Ray cluster instantiated from Kubedirector on HPE Ezmeral Runtime
This repo contains 2 components:
- ray cluster docker images and kubedirector yaml definition [Subdirectory Cluster]
- Jupyterlab docker images with the same ray and python version (Ray would complain else) to connect to a remote cluster [Subdirectory Jupyter]
The docker images are published on docker.io/edrusb/ray and docker.io/edrusb/jupyray but you are provided the Dockerfile for each to rebuid trim and adapt those images (adapt the Makefile to your docker repo or container registry)
All codes and scripts are provided under GPLv3 licensing (see LICENSE file for terms and conditions)
- upload Cluster/raycluster.yaml and Jupyter/jupyray.yaml kubedirector cluster definitions to HPE Ezmeral Runtime (for example using the kubectl tab in the Applications menu)
- From the kubectl tab in the GUI, select in turn each yaml file and click the open button then the create action at the bottom of the page (this will create a new card in the list of available applications)
- select the Ray application, provide the resources for the Head node (CPU, RAM and eventually GPU) select one or more Worker node. There is two types of worker to ease having GPU nodes and non GPU nodes, or any different profile combination of nodes, but all worker (type 1 and type 2) have the exact same role in the Ray Cluster
- wait for the cluster to be created
- go the the Service Endpoints tab and open the Ray Dashboard
- use the connect port provided URL in your application when calling ray.init() prepending it with "ray://" for example: ray.init("ray://gateway.ezmeral.hpe.com:10015")
The provided Jupyterlab is here as demo to play with cluster, launch it as previously seen with the ray cluster. Once available, you'll find a notebook inside the Jupyter lab to explore Ray Core features. For the Ray Data, Ray Train, Ray Tune and other higher level modules, depending on the tool you plan to use (XGBoost, Pytorch, Ternsorflow, Keras...) you'll probably need to add aditional libraries to Ray cluster's nodes and Jupyter Lab, either deriving the existing Docker images or reuinsing the provided Dockerfile, or even live in the pods (for temporarily testing).

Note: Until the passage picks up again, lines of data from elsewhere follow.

(* ===== verification/Baseline.v ===== *)
(** * The baseline tests ([test/baseline_test_runner.h], [.cpp])

    The test files of a folder are scanned for test cases; a GraphQL test parses the
    schema of its test case, executes the query, writes both with their
    diagnostics to a file, and compares the text with a reference file.  Accepting
    the tests copies the files to the references.  The HTTP tests, which run curl
    against a started server, are not modelled.  Texts are [std::string]s and
    [Glib::ustring]s of the same text, kept as code points, except what is in
    files. *)
From S2P Require Import Prelude Monad Character Cstring StdMap Diagnostic Utils Files TestDefinition.
From S2P Require Import MemoryPool TextWriter TextAnnotater TestCaseScanner Scanner Parser Schema SchemaChecks Executor.

#[local] Arguments u : simpl never.

(** [struct RunOption]. *)
Record RunOption := mkRunOption {
  run_option_test : option (list Z);
  run_option_folder : option (list Z)
}.

Section runner.
Context {F : Type} `{FileSystem F} `{StdSort}.

(** [struct TestCase]. *)
Record TestCase := mkTestCase {
  name : list Z;
  aggregate_name : list Z;
  source : ustring;
  folder : list Z;
  current_folder : path;
  reference_folder : path
}.

(** Boost: [regex_replace], [regex_search], [algorithm::split_regex] and
    [replace_all_copy]. *)
Variable regex_replace : ustring → ustring → ustring → ustring.
Variable regex_search : list Z → list Z → bool.
Variable split_regex : ustring → ustring → list ustring.
Variable replace_all_copy : list Z → list Z → list Z → list Z.
(** The members the constructor of [TestCaseScanner] leaves as they are. *)
Variable any : uninitialised.
(** Where the memory of a pool is. *)
Variable start : Z.

(** [replace_string] of [lib/utils.cpp]. *)
Definition replace_string (target pattern replacement : list Z) : list Z :=
  replace_all_copy target pattern replacement.

(** ** Visiting the test files *)

Section visit.
Context {S : Type} `{Has F S}.
Variable callback : TestCase → M S unit.

(** The name of a file up to its first dot: [back] and [front] of an empty vector
    are undefined. *)
Definition file_name (paths : list (list Z)) : M S (list Z) :=
  filename ← deref (list.last paths);
  deref (head (split_string filename Character.Dot)).

Definition call_test (test_folder test_path aggregate_path : path) (source_code : ustring) :
    M S unit :=
  root ← zoom root_dir;
  let relative p := replace_string (path_string p) (path_string root ++ [Character.Slash]) [] in
  let test_paths := split_string (relative test_path) Character.Slash in
  name ← file_name test_paths;
  aggregate_name ← file_name (split_string (relative aggregate_path) Character.Slash);
  let s := join_vector (removelast test_paths) [Character.Slash] in
  let f := path_string (test_folder / literal_path "tests/cases")%path in
  let sub_folder := tail (replace_string s f []) in
  let current_folder :=
    (root / test_folder / literal_path "tests/currents" / path_of sub_folder)%path in
  let reference_folder :=
    (root / test_folder / literal_path "tests/references" / path_of sub_folder)%path in
  there ← zoom (path_exists current_folder);
  when (negb there) (zoom (create_folder current_folder));;
  callback (mkTestCase name aggregate_name source_code sub_folder current_folder reference_folder).

(** A file of test cases, or one test case without arguments. *)
Definition visit_test_file (test_folder test_path : path) : M S unit :=
  content ← zoom (read_ustring test_path);
  scanned ← local_object (scan regex_replace (new_TestCaseScanner any content));
  let '(test_cases, scanner) := scanned in
  match test_cases with
  | [] => call_test test_folder test_path test_path (get_source_code regex_replace [] scanner)
  | _ =>
      for_each test_cases (λ test_case,
        let source_code :=
          get_source_code regex_replace (source_code_arguments test_case) scanner in
        let test_path_string := path_string test_path in
        if negb (regex_search test_path_string (u "\{\w+\}")) then
          throw (std_logic_error (u "The path '" ++ test_path_string
            ++ u "' must contain template arguments."))
        else
          let new_test_path :=
            path_of (get_filename regex_replace test_path_string (file_arguments test_case)) in
          call_test test_folder new_test_path test_path source_code)
  end.

(** The fuel bounds the depth of the folders. *)
Fixpoint visit_tests (fuel : nat) (test_folder : path) (tests : list (list Z)) : M S unit :=
  match fuel with
  | O => out_of_fuel
  | Datatypes.S fuel' =>
      for_each tests (λ test,
        test_path ← zoom (weakly_canonical (path_of test));
        directory ← zoom (is_directory test_path);
        if (directory : bool) then
          files ← zoom (find_files (test_path / literal_path "*")%path);
          visit_tests fuel' test_folder files
        else visit_test_file test_folder test_path)
  end.

Definition visit_tests_by_path (fuel : nat) (folder : path) (delete_folder : bool) : M S unit :=
  root ← zoom root_dir;
  let tests_folder := (root / folder / literal_path "/tests")%path in
  let current_folder := (tests_folder / literal_path "currents")%path in
  when delete_folder (
    zoom (remove_folder (tests_folder / literal_path "currents")%path);;
    there ← zoom (path_exists current_folder);
    when (negb there) (zoom (create_folder current_folder)));;
  tests ← zoom (find_files (tests_folder / literal_path "cases/*")%path);
  visit_tests fuel folder tests.
End visit.

(** ** The GraphQL tests *)

Definition graphql_folder : path := literal_path "src/program/graphql".

Definition separator : ustring := u "====" ++ [Character.NewLine].

(** The text of [diagnostic_writer]: the schema and the query, each with its
    diagnostics.  A part behind the query is ignored. *)
Definition write_diagnostics (source : ustring) : M (list Z) unit :=
  let source := split_regex source separator in
  let write := add_diagnostics (λ d, raw (Diagnostic.message regex_replace d)) in
  schema_source ← deref (source !! 0);
  constructed ← local_object (construct_GraphQlSchema schema_source);
  let schema := snd constructed in
  write (Parser.diagnostics (Schema.parser schema)) schema_source;;
  match source !! 1 with
  | None => mret tt
  | Some query =>
      add_source separator;;
      executed ← local_object (execute_on_schema schema query);
      write (executable_diagnostics (fst executed)) query
  end.

(** [test_case.current_folder / (test_case.name + ".errors")]. *)
Definition errors_file (folder : path) (test_case : TestCase) : path :=
  (folder / path_of (name test_case ++ u ".errors"))%path.

(** [strcmp]. *)
Definition assert_baselines (current reference : list Z) : bool :=
  bool_decide (c_string current = c_string reference).

Definition diff_command (reference current : path) : list Z :=
  let quoted p := [Character.DoubleQuote] ++ path_string p ++ [Character.DoubleQuote] in
  u "git diff --no-index --color " ++ quoted reference ++ u " " ++ quoted current ++ u " | cat".

Definition block_of_pages : Z := 1024 * 4.

(** The procedure of a GraphQL test.  The nodes of the parsers are on their heaps,
    so that the pool only gives and takes back the ticket. *)
Definition graphql_test (test_case : TestCase) (t : TestPtr) (done : M (F * Callbacks) unit)
    (error : list Z → M (F * Callbacks) unit) : M (F * Callbacks) unit :=
  pool ← local_object (new_MemoryPool (block_of_pages * 10000) block_of_pages start);
  taken ← local_object (TakeTicket (snd pool));
  written ← local_object (write_diagnostics (source test_case) []);
  let current_errors_file_source := snd written in
  let current_error_file := errors_file (current_folder test_case) test_case in
  zoom (write_file current_error_file current_errors_file_source);;
  let reference_error_file := errors_file (reference_folder test_case) test_case in
  reference_file_exists ← zoom (exists_ reference_error_file);
  reference ← (if (reference_file_exists : bool) then zoom (read_file reference_error_file)
    else mret []);
  (if negb (assert_baselines current_errors_file_source reference) then
    if (reference_file_exists : bool) then
      difference ← zoom (execute_command (diff_command reference_error_file current_error_file));
      error difference
    else error ([Character.NewLine] ++ current_errors_file_source)
  else mret tt);;
  local_object (ReturnTicket (fst taken) (snd taken));;
  done.

(** The tests of [DefineGraphQlTests] that [run_option] selects. *)
Definition defined_by (run_option : RunOption) (test_case : TestCase) : bool :=
  match run_option_folder run_option with
  | Some f => bool_decide (f = folder test_case)
  | None => true
  end &&
  match run_option_test run_option with
  | Some t => bool_decide (t = aggregate_name test_case) || bool_decide (t = name test_case)
  | None => true
  end.

Definition define_graphql_test (run_option : RunOption) (test_case : TestCase) :
    M (Suites (F := F)) unit :=
  if negb (defined_by run_option test_case) then mret tt
  else test (name test_case) (SuccessError (graphql_test test_case)).

Definition DefineGraphQlTests (fuel : nat) (run_option : RunOption) : M (Suites (F := F)) unit :=
  domain (u "GraphQL");;
  visit_tests_by_path (define_graphql_test run_option) fuel graphql_folder true.

(** ** Accepting *)

Definition accepted_by (run_option : RunOption) (test_case : TestCase) : bool :=
  match run_option_folder run_option with
  | Some f => bool_decide (f = folder test_case)
  | None => true
  end &&
  match run_option_test run_option with
  | Some t => bool_decide (t = name test_case)
  | None => true
  end.

Definition accept_graphql_test (run_option : RunOption) (test_case : TestCase) : M F unit :=
  if negb (accepted_by run_option test_case) then mret tt else
  let current_error_file := errors_file (current_folder test_case) test_case in
  current ← exists_ current_error_file;
  if negb (current : bool) then mret tt else
  folder_exists ← exists_ (reference_folder test_case);
  when (negb folder_exists) (create_folder (reference_folder test_case));;
  let reference_error_file := errors_file (reference_folder test_case) test_case in
  current_error_file_source ← read_file current_error_file;
  reference ← exists_ reference_error_file;
  when reference (remove reference_error_file);;
  write_file reference_error_file current_error_file_source.

#[local] Instance files_files : Has F F.
Proof. by refine {| sub := λ f, f; put_sub := λ f _, f |}. Defined.

Definition AcceptGraphQlTests (fuel : nat) (run_option : RunOption) : M F unit :=
  visit_tests_by_path (accept_graphql_test run_option) fuel graphql_folder false.

(** ** Running *)

(** [Run]; what [print_stats] returns is not looked at. *)
Definition Run (now : F → Z * F) (wait_fuel : nat) (async_runs : bool) :
    M (Suites (F := F)) unit :=
  run_test_suites now wait_fuel async_runs;;
  print_stats;;
  mret tt.
End runner.

(** ** Lines of differences *)

(** The loops of the functions below: [at_end] is what they do at the end of a
    line; a carriage return with a line feed is one end. *)
Fixpoint each_line {S A} (at_end : A → list Z → M S A) (a : A) (line s : list Z) :
    M S (A * list Z) :=
  match s with
  | [] => mret (a, line)
  | ch :: rest =>
      if (ch =? Character.NewLine)%Z then a ← at_end a line; each_line at_end a [] rest
      else if (ch =? Character.CarriageReturn)%Z then
        a ← at_end a line;
        match rest with
        | c :: rest' =>
            if (c =? Character.NewLine)%Z then each_line at_end a [] rest'
            else each_line at_end a [] rest
        | [] => mret (a, [])
        end
      else each_line at_end a (line ++ [ch]) rest
  end.

(** The first line, the other lines and the number of lines. *)
Definition get_first_and_rest_lines {S} (chunk : list Z) : M S (list Z * list (list Z) * nat) :=
  read ← each_line (λ '(first, rest, n) line,
      mret (match first with
        | None => (Some line, rest, Datatypes.S n)
        | Some _ => (first, rest ++ [line], Datatypes.S n)
        end)) (None, [], 1) [] chunk;
  let '(first, rest, n, line) := read in
  mret (match first with
    | None => (line, rest, n)
    | Some first => (first, rest ++ [line], n)
    end).

(** [current_line_] of the runner, and the writer the functions are given. *)
Record LineWriter := mkLineWriter {
  current_line_ : nat;
  writer : TextWriter
}.

#[export] Instance line_writer : Has TextWriter LineWriter.
Proof.
  by refine {| sub := writer; put_sub := λ w s, mkLineWriter (current_line_ s) w |};
    intros; try destruct s.
Defined.

Definition line_number (line : nat) : M LineWriter (list Z) :=
  let number := Cstring.to_string (Z.of_nat line) in
  if (line <? 10)%nat then mret (escape (u "90") ++ u "   " ++ number ++ u "  " ++ escape (u "0") ++ u " ")
  else if (line <? 100)%nat then
    mret (escape (u "90") ++ u "  " ++ number ++ u " " ++ escape (u "0") ++ u "  ")
  else if (line <? 1000)%nat then
    mret (escape (u "90") ++ u " " ++ number ++ u " " ++ escape (u "0") ++ u "   ")
  else throw (std_logic_error (u "Your file is too big")).

Definition write_mutation (is_insertion : bool) (line : list Z) : M LineWriter unit :=
  zoom (write (escape (if is_insertion then u "32" else u "31") ++ line ++ escape (u "0"))).

Definition append_mutation_chunk (message : list Z) (is_insertion : bool) : M LineWriter unit :=
  read ← each_line (λ n line,
      write_mutation is_insertion line;;
      zoom newline;;
      (if is_insertion then
        modify (λ s, mkLineWriter (Datatypes.S (current_line_ s)) (writer s));;
        s ← get;
        number ← line_number (current_line_ s);
        zoom (write number)
      else
        s ← get;
        number ← line_number (current_line_ s + n);
        zoom (write number));;
      mret (Datatypes.S n)) 0 [] message;
  write_mutation is_insertion (snd read).

(** The text of the writer, and whether there was more than one line. *)
Definition append_all_lines (chunk : list Z) : M TextWriter (list Z * bool) :=
  read ← each_line (λ n line, write line;; mret (Datatypes.S n)) 0 [] chunk;
  write (snd read);;
  text ← gets TextWriter.text;
  mret (text, (0 <? fst read)%nat).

Ray uses /dev/shm directory which is usually a tmpfs filesystem (filesystem in RAM) and expects it to be sized to at least 30% of the total RAM available/visible for the POD (which is what you have specified when you created Ray cluster for the header node, worker-type-1 and worker-type-2). If the /dev/shm is smaller than expected, Ray relies on filesystem instead of memory to store objects which has magnitude less performances (check the ray output in /tmp/ray.log file in each pod of the ray cluster).